◆ WORK TASK
Retype all of the entries that appear below, keeping them exactly as they are.

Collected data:
──────────────────────────────

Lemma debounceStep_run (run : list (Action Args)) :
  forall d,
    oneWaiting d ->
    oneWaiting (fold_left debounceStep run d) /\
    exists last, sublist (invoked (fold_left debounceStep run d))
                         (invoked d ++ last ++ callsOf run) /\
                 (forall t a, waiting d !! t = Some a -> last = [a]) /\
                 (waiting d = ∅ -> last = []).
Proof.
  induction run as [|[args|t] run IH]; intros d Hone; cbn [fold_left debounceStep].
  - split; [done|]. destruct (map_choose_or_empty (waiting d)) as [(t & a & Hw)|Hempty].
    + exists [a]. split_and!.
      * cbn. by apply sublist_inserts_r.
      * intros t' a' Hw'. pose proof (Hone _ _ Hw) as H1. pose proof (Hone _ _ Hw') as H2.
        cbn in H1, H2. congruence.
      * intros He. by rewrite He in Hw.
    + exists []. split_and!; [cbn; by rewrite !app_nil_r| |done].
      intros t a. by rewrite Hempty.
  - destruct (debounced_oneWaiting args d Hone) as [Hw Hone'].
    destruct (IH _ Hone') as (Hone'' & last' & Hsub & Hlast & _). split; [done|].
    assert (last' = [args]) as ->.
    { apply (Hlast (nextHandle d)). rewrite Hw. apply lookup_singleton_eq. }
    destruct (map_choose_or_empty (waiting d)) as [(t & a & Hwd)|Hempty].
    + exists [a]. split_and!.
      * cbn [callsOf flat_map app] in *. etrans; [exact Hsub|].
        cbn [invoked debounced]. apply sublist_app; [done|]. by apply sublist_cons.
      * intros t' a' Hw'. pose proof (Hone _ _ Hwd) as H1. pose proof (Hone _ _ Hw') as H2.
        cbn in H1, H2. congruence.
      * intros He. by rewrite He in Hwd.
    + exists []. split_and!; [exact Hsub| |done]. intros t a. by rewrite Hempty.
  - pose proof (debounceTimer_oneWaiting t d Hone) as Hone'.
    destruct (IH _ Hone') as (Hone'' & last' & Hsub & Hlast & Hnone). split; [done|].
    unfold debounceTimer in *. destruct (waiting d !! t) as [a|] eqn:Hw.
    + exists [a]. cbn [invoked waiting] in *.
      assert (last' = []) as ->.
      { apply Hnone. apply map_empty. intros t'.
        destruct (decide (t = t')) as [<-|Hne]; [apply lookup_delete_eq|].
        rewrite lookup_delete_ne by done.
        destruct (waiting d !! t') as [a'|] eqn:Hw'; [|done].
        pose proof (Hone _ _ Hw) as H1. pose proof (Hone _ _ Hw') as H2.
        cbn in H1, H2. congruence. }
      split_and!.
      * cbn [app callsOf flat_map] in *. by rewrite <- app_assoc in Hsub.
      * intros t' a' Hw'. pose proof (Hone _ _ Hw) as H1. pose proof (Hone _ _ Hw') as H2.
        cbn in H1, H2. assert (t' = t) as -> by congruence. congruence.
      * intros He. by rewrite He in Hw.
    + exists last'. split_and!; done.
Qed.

──────────────────────────────

◆ OUTPUT OF THE TASK
Lemma debounceStep_run (run : list (Action Args)) :
  forall d,
    oneWaiting d ->
    oneWaiting (fold_left debounceStep run d) /\
    exists last, sublist (invoked (fold_left debounceStep run d))
                         (invoked d ++ last ++ callsOf run) /\
                 (forall t a, waiting d !! t = Some a -> last = [a]) /\
                 (waiting d = ∅ -> last = []).
Proof.
  induction run as [|[args|t] run IH]; intros d Hone; cbn [fold_left debounceStep].
  - split; [done|]. destruct (map_choose_or_empty (waiting d)) as [(t & a & Hw)|Hempty].
    + exists [a]. split_and!.
      * cbn. by apply sublist_inserts_r.
      * intros t' a' Hw'. pose proof (Hone _ _ Hw) as H1. pose proof (Hone _ _ Hw') as H2.
        cbn in H1, H2. congruence.
      * intros He. by rewrite He in Hw.
    + exists []. split_and!; [cbn; by rewrite !app_nil_r| |done].
      intros t a. by rewrite Hempty.
  - destruct (debounced_oneWaiting args d Hone) as [Hw Hone'].
    destruct (IH _ Hone') as (Hone'' & last' & Hsub & Hlast & _). split; [done|].
    assert (last' = [args]) as ->.
    { apply (Hlast (nextHandle d)). rewrite Hw. apply lookup_singleton_eq. }
    destruct (map_choose_or_empty (waiting d)) as [(t & a & Hwd)|Hempty].
    + exists [a]. split_and!.
      * cbn [callsOf flat_map app] in *. etrans; [exact Hsub|].
        cbn [invoked debounced]. apply sublist_app; [done|]. by apply sublist_cons.
      * intros t' a' Hw'. pose proof (Hone _ _ Hwd) as H1. pose proof (Hone _ _ Hw') as H2.
        cbn in H1, H2. congruence.
      * intros He. by rewrite He in Hwd.
    + exists []. split_and!; [exact Hsub| |done]. intros t a. by rewrite Hempty.
  - pose proof (debounceTimer_oneWaiting t d Hone) as Hone'.
    destruct (IH _ Hone') as (Hone'' & last' & Hsub & Hlast & Hnone). split; [done|].
    unfold debounceTimer in *. destruct (waiting d !! t) as [a|] eqn:Hw.
    + exists [a]. cbn [invoked waiting] in *.
      assert (last' = []) as ->.
      { apply Hnone. apply map_empty. intros t'.
        destruct (decide (t = t')) as [<-|Hne]; [apply lookup_delete_eq|].
        rewrite lookup_delete_ne by done.
        destruct (waiting d !! t') as [a'|] eqn:Hw'; [|done].
        pose proof (Hone _ _ Hw) as H1. pose proof (Hone _ _ Hw') as H2.
        cbn in H1, H2. congruence. }
      split_and!.
      * cbn [app callsOf flat_map] in *. by rewrite <- app_assoc in Hsub.
      * intros t' a' Hw'. pose proof (Hone _ _ Hw) as H1. pose proof (Hone _ _ Hw') as H2.
        cbn in H1, H2. assert (t' = t) as -> by congruence. congruence.
      * intros He. by rewrite He in Hw.
    + exists last'. split_and!; done.
Qed.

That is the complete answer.